UFC 33: Victory in Vegas was a mixed martial arts event held by the Ultimate Fighting Championship at the Mandalay Bay Events Center in Las Vegas, Nevada on September 28, 2001. The event was seen live on pay per view in the United States, and later released on home video.

==History==
The card was headlined by three title bouts, Tito Ortiz vs. Vladimir Matyushenko for the Light Heavyweight Title (Vitor Belfort was unable to fight due to arm injury while training), Dave Menne vs Gil Castillo for the new Middleweight Title and Jens Pulver vs Dennis Hallman for the Lightweight Title.

UFC 33 was the first mixed martial arts event sanctioned by the Nevada State Athletic Commission, under the Unified Rules of Mixed Martial Arts, which were first established by the New Jersey State Athletic Control Board in April 2001.

UFC 33 is commonly pointed to as one of the worst in UFC history, failing to captivate the new pay-per-view audience due to the large number of decisions on the card – UFC 33 was in fact the first event where all main card fights went to a decision. The Ortiz-Matyushenko and Pulver-Hallman fights in particular have been judged the two most uneventful five-round title fights in UFC history, up to at least 2009, by some metrics. Additionally, the broadcast ran over and cut out early on many cable systems (in the middle of the Ortiz-Matyushenko fight).

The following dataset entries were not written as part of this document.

#[export] Instance rlk_laws : RlEnvLaws rlk.
Proof.
  assert (∀ m, rl_order m ≡ₚ elements (dom m)) as Hperm by (intros; apply merge_sort_Permutation).
  split.
  - intros k. apply u64_range.
  - intros k v m κ _. simpl. destruct (Nat.ltb_spec (size m) rl_window_max_elem); auto.
  - intros m k. by rewrite Hperm, elem_of_elements, elem_of_dom.
  - intros m. rewrite Hperm. apply NoDup_elements.
  - intros m k. apply (StronglySorted_unique Z.le).
    + apply (StronglySorted_merge_sort Z.le).
    + apply filter_sorted, (StronglySorted_merge_sort Z.le).
    + rewrite Hperm. apply NoDup_Permutation.
      * apply NoDup_elements.
      * apply NoDup_filter. rewrite Hperm. apply NoDup_elements.
      * intros j. rewrite list_elem_of_filter, Hperm, !elem_of_elements, !elem_of_dom.
        rewrite lookup_delete_is_Some. split; intros []; auto.
Qed.

(** A SYN to port 80, and limiters set up with the given counters. *)
Definition syn_packet : list Z :=
  repeat 0 12 ++ [8; 0; 69] ++ repeat 0 8 ++ [6] ++ repeat 0 12 ++ [0; 80] ++ repeat 0 9 ++
    [2] ++ repeat 0 6.
Definition rl_ready (rate : Z) (w : gmap Z Z) : rl_state rlk :=
  RlState syn_packet 8 {[0 := rate]} w {[0 := 0]} {[0 := 0]} {[80 := 1]} (RlK 5000000020).

Ltac run_packets :=
  repeat (eapply (run_packet _ _ syn_packet 8 (RlK 5000000020)); [reflexivity|vm_compute; reflexivity|]);
  apply run_nil.

Definition two_syns : list rl_event :=
  [Packet syn_packet 8 5000000020 XDP_PASS; Packet syn_packet 8 5000000020 XDP_DROP].

Lemma rate_limit_bound_witness :
  (∃ s', rl_run Xdp._xdp_ratelimiting (rl_ready 1 ∅) two_syns s') ∧
  admitted XDP_DROP xdp_syn two_syns ≤ 1.
Proof.
  assert (∃ s', rl_run Xdp._xdp_ratelimiting (rl_ready 1 ∅) two_syns s') as [s' Hrun]
    by (eexists; run_packets).
  split; [by exists s'|].
  refine (proj1 (rate_limit_bound 5000000000 1 (rl_ready 1 ∅) s' two_syns _ _ _ _ _) Hrun).
  - lia.
  - split_and!; [done|by eexists|by eexists].
  - vm_compute. lia.
  - by intros ?.
  - by repeat constructor.
Defined.

Lemma busy_second_admits_hundredth_witness :
  (∃ s', rl_run Xdp._xdp_ratelimiting (rl_ready 99 {[4000000000 := 1]})
     [Packet syn_packet 8 5000000020 XDP_DROP] s') ∧
  admitted XDP_DROP xdp_syn [Packet syn_packet 8 5000000020 XDP_DROP] ≤ 1.
Proof.
  assert (∃ s', rl_run Xdp._xdp_ratelimiting (rl_ready 99 {[4000000000 := 1]})
     [Packet syn_packet 8 5000000020 XDP_DROP] s') as [s' Hrun] by (eexists; run_packets).
  split; [by exists s'|].
  apply (busy_second_admits_hundredth 5000000000 99 1 (rl_ready 99 {[4000000000 := 1]}) s');
    [lia|split_and!; [done|by eexists|by eexists]|vm_compute; lia|done|lia|by repeat constructor|done].
Defined.

Lemma sweep_removes_witness :
  ∃ r, r !! 5000000000 = None ∧
    delete_stale_entries (K := rlk) 12 5000000020 {[4000000000 := 7; 5000000000 := 3]} = Some r.
Proof.
  destruct (sweep_removes (K := rlk) 5000000020 {[4000000000 := 7; 5000000000 := 3]})
    as (r & Hr & _ & Hcw); [done|lia|].
  exists r. split; [by apply Hcw|]. apply Hr. vm_compute. lia.
Defined.

(** A rate of 5: one connection in this second and one in the second before
    are too many for the XDP program, which lets in 0.05 connections. *)
Lemma transformation_agrees_witness :
  let s := rl_ready 5 {[4000000000 := 1; 5000000000 := 1]} in
  between_limits s ∧ ¬ same_outcome (Xdp._xdp_ratelimit s) (Tc._xdp_ratelimit s).
Proof.
  intros s. destruct (transformation_agrees s) as (_ & _ & Hiff); [vm_compute; reflexivity|].
  assert (between_limits s) as Hb.
  { unfold between_limits. destruct (rl_opened s) as [[t w] κ] eqn:Ho.
    assert (t = 5000000020 ∧ w = rl_window_map s) as [-> ->] by (by injection Ho).
    exists 5, 1, 1. split; [split_and!; [done|by eexists|by eexists]|].
    split; [reflexivity|]. split; [reflexivity|]. left. vm_compute. done. }
  split; [exact Hb|]. intros Hs. by apply Hiff in Hs; [|vm_compute; reflexivity..].
Defined.
(** Interface 2, sources 10.0.0.0/8: TCP port 80 denied, everything else
    allowed; all other sources: everything denied. *)
Definition no_rule : ruleType_st := RuleType 0 0 0 0 0 0 0.
Definition rules_10 : rulesVal_st :=
  RuleType 1 6 80 0 0 0 DENY :: RuleType 2 0 0 0 0 0 ALLOW :: repeat no_rule 98.
Definition rules_any : rulesVal_st := RuleType 1 0 0 0 0 0 DENY :: repeat no_rule 99.
Definition prefix_10 : lpm_ip_key_st := LpmIpKey 40 2 (10 :: repeat 0 15).
Definition prefix_any : lpm_ip_key_st := LpmIpKey 32 2 (repeat 0 16).
Definition ref_ipv4 (proto : Z) (rest : list Z) : list Z :=
  repeat 0 12 ++ [8; 0; 69] ++ repeat 0 8 ++ [proto; 0; 0; 10; 0; 0; 1; 10; 0; 0; 2] ++ rest.
Definition ref_table : gmap lpm_ip_key_st rulesVal_st :=
  {[prefix_10 := rules_10; prefix_any := rules_any]}.
Definition ref_infw (m : list Z) : infw_state :=
  InfwState m 2 ref_table
    {[1 := RuleStatistics (RuleCounters 0 0) (RuleCounters 0 0)]} [].

Lemma ref_table_entries k v :
  ref_table !! k = Some v → k = prefix_10 ∧ v = rules_10 ∨ k = prefix_any ∧ v = rules_any.
Proof.
  unfold ref_table.
  intros [[<- <-]|[_ [<- <-]%lookup_singleton_Some]]%lookup_insert_Some; auto.
Qed.
Lemma ref_table_ok : table_ok ref_table.
Proof. by intros k v [[-> ->]|[-> ->]]%ref_table_entries. Qed.

Lemma first_rule_of_longest_prefix_witness :
  (fst <$> ingress_node_firewall_process
     (ref_infw (ref_ipv4 6 ([0; 1; 0; 80] ++ repeat 0 16)))) = Some XDP_DROP.
Proof.
  rewrite (first_rule_of_longest_prefix true (Some rules_10)).
  - vm_compute. reflexivity.
  - apply (bool_decide_unpack _). reflexivity.
  - apply ref_table_ok.
  - reflexivity.
  - vm_compute. discriminate.
  - apply (covered _ _ prefix_10); [reflexivity|apply (bool_decide_unpack _); reflexivity|].
    intros e' [v [[-> _]|[-> _]]%ref_table_entries] _; [by left|right; reflexivity].
Defined.

Lemma unknown_transport_passes_witness :
  ingress_node_firewall_process (ref_infw (ref_ipv4 47 (repeat 0 20))) =
    Some (XDP_PASS, ref_infw (ref_ipv4 47 (repeat 0 20))).
Proof.
  apply (unknown_transport_passes true);
    [apply (bool_decide_unpack _); reflexivity|apply ref_table_ok|reflexivity|vm_compute; discriminate|reflexivity].
Defined.

Lemma faults_on_short_ipv4_witness :
  ingress_node_firewall_process (ref_infw (take 29 (ref_ipv4 6 []))) = None.
Proof.
  apply faults_on_short_ipv4; [apply (bool_decide_unpack _); reflexivity|apply ref_table_ok|].
  split; [reflexivity|vm_compute; split; [discriminate|reflexivity]].
Defined.
Lemma wp_pop_head n m post Q (k : bool → body (su_state K) Z Z) s :
  su_pkt s = m ++ post → n = Z.of_nat (length m) → (14 ≤ length post)%nat →
  (∀ κ, wpb (k true) Q Q (s <| su_pkt := post |> <| su_kern := κ |>)) →
  wpb (let! d := bpf_xdp_adjust_head n in k d) Q Q s.
Proof.
  intros E -> Hl HQ. apply wp_bind. unfold wpb, bpf_xdp_adjust_head.
  pose proof (su_adjust_head_spec (Z.of_nat (length m)) (su_pkt s) (su_kern s) ltac:(lia)) as Ha.
  rewrite (proj2 (Z.leb_le _ _)) in Ha
    by (rewrite E, length_app; unfold sizeof_ethhdr; lia).
  rewrite E, Nat2Z.id, drop_app_length in Ha. rewrite E.
  destruct (su_adjust_head _ _ _) as [o κ]. cbn [fst] in Ha. subst o. apply HQ.
Qed.

(** The packet at the beginning of [k]'s frame: Ethernet, a tag, IP. *)
Lemma wp_inner p Q s :
  su_pkt s = encode p → inner_ok p → sent_by_hash s (hosts_of (ip p)) Q →
  wpb (
    let! proto := load16 eth_h_proto in
    let nh_off := sizeof_ethhdr in
    let! oob := past_end nh_off in
    return_if oob XDP_PASS ;;
    let! p :=
      if proto =? bpf_htons VLAN_8021Q then
        let vhdr := nh_off in
        let! oob := past_end (vhdr + sizeof_vlan_hdr) in
        return_if oob XDP_PASS ;;
        let! proto := load16 (vhdr + h_vlan_encapsulated_proto) in
        ret (proto, nh_off + sizeof_vlan_hdr)
      else ret (proto, nh_off) in
    let '(proto, nh_off) := p in
    let! oob := past_end nh_off in
    return_if oob XDP_PASS ;;
    if proto =? bpf_htons ETH_P_IP then call (Lb.hash_ipv4 nh_off)
    else if proto =? bpf_htons ETH_P_IPV6 then call (Lb.hash_ipv6 nh_off)
    else ret XDP_PASS) Q Q s.
Proof.
  intros E (Hok & Hl & Hq) HQ. pose proof (length_l2 p Hok) as H14. pose proof Hok as [Hm _ Ht Hip _].
  apply wp_bind, (wp_h_proto p _ _ _ _ E Hok). cbv zeta.
  assert (pkt_len s = Z.of_nat (length (l2_bytes p)) + Z.of_nat (length (ip_bytes (ip p) ++ payload p))) as Hlen.
  { unfold pkt_len. change (get_pkt s) with (su_pkt s). rewrite E. unfold encode. rewrite length_app. lia. }
  apply wp_bind, wp_past_end, wp_bind, wp_return_if.
  { rewrite Hlen. unfold sizeof_ethhdr. intros Hlt%Z.ltb_lt. lia. }
  intros _.
  assert (∀ n, n = Z.of_nat (length (l2_bytes p)) → wpb (
    let! oob := past_end n in return_if oob XDP_PASS ;;
    if bpf_htons (ethertype (ip p)) =? bpf_htons ETH_P_IP then call (Lb.hash_ipv4 n)
    else if bpf_htons (ethertype (ip p)) =? bpf_htons ETH_P_IPV6 then call (Lb.hash_ipv6 n)
    else ret XDP_PASS) Q Q s) as W.
  { intros n ->. apply wp_bind, wp_past_end, wp_bind, wp_return_if.
    { rewrite Hlen. intros Hlt%Z.ltb_lt. lia. }
    intros _. apply wp_dispatch. by eapply wp_hash_ip. }
  unfold encode, l2_bytes, first_proto in *. rewrite <-!app_assoc in E.
  destruct (tags p) as [|t [|]]; cbn in Hl; [| |lia]; cbn [map concat] in *.
  - assert ((bpf_htons (ethertype (ip p)) =? bpf_htons VLAN_8021Q) = false) as -> by (by destruct (ip p)).
    apply wp_bind, wp_ret, W. rewrite !length_app, Hm. done.
  - apply Forall_cons in Hq as [Hq _]. rewrite Hq, Z.eqb_refl. apply wp_bind, wp_bind, wp_past_end.
    apply wp_bind, wp_return_if.
    { rewrite Hlen, !length_app, Hm. cbn. unfold sizeof_ethhdr, sizeof_vlan_hdr. intros Hlt%Z.ltb_lt. lia. }
    intros _. rewrite app_nil_r in E. apply wp_bind.
    assert (su_pkt s = (macs p ++ tag_bytes t) ++ le_bytes 2 (bpf_htons (ethertype (ip p))) ++
      ip_bytes (ip p) ++ payload p) as E1 by (by rewrite E, <-!app_assoc).
    apply (wp_load_at 2 _ _ _ _ _ _ s 0 E1);
      [rewrite length_app, Hm; cbn; done|done|].
    rewrite field_le by apply su_ethertype_range. apply wp_ret, W.
    rewrite !length_app, Hm. done.
Qed.
(** ** Bypassed flows *)
Definition th_len (proto : Z) : Z :=
  if proto =? IPPROTO_TCP then sizeof_tcphdr else if proto =? IPPROTO_UDP then sizeof_udphdr else 0.
(** Source and destination port; [None] when the header is cut short. *)
Definition ports_at (proto : Z) (m : list Z) : option (Z * Z) :=
  if th_len proto =? 0 then Some (0, 0)
  else if Z.of_nat (length m) <? th_len proto then None
  else Some (field 0 2 m, field 2 2 m).
Definition ports_of (p : packet) : option (Z * Z) := ports_at (protocol (ip p)) (payload p).

Section bypass.
Context {K : Type} `{SuEnvLaws K} `{FilterBuild}.
Implicit Types (s : su_state K) (p : packet).

Definition vlan_id p (i : nat) : Z := if VLAN_TRACKING then vlan_of p i else 0.
Definition key_with {A} p (a b : A) (ports : Z * Z) : flow_keys A :=
  FlowKeys a b ports.1 ports.2 (if protocol (ip p) =? IPPROTO_TCP then 1 else 0)
    (vlan_id p 0) (vlan_id p 1).
(** The key of a packet in the flow tables. *)
Definition su_flow_key p : option (flow_keys Z + flow_keys addr6) :=
  match hosts_of (ip p), ports_of p with
  | _, None => None
  | Hosts4 a b, Some ports => Some (inl (key_with p a b ports))
  | Hosts6 a b, Some ports =>
      if th_len (protocol (ip p)) =? 0 then None else Some (inr (key_with p a b ports))
  end.
Definition flow_hash p : Z :=
  match ip p with
  | Ip4 _ => hash32 (hosts_sum (hosts_of (ip p))) (INITVAL + protocol (ip p))
  | Ip6 _ => hosts_hash (hosts_of (ip p))
  end.
Definition bypassed p s : bool :=
  match su_flow_key p with
  | Some (inl k) => bool_decide (is_Some (flow_table_v4 s !! k))
  | Some (inr k) => bool_decide (is_Some (flow_table_v6 s !! k))
  | None => false
  end.
Definition len_of p : Z := Z.of_nat (length (encode p)).
(** The packet is counted for its flow, if the flow is in the table. *)
Definition counted p s : su_state K :=
  match su_flow_key p with
  | Some (inl k) => s <| flow_table_v4 ::= alter (Filter.count (len_of p)) k |>
  | Some (inr k) => s <| flow_table_v6 ::= alter (Filter.count (len_of p)) k |>
  | None => s
  end.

After this event, the UFC reduced the number of live fights to five and didn't schedule an event with 3 title fights for over 15 years.

During the post fight press conference for UFC 111, in response to questions about a perceived boring fight between Georges St-Pierre and Dan Hardy, UFC president Dana White commented that "UFC 33 is the only one I can remember where every fight sucked."

Years later at the UFC 149 post-fight press conference, after a similarly lackluster card, Dana White quipped, "It felt like I was at UFC 33 again".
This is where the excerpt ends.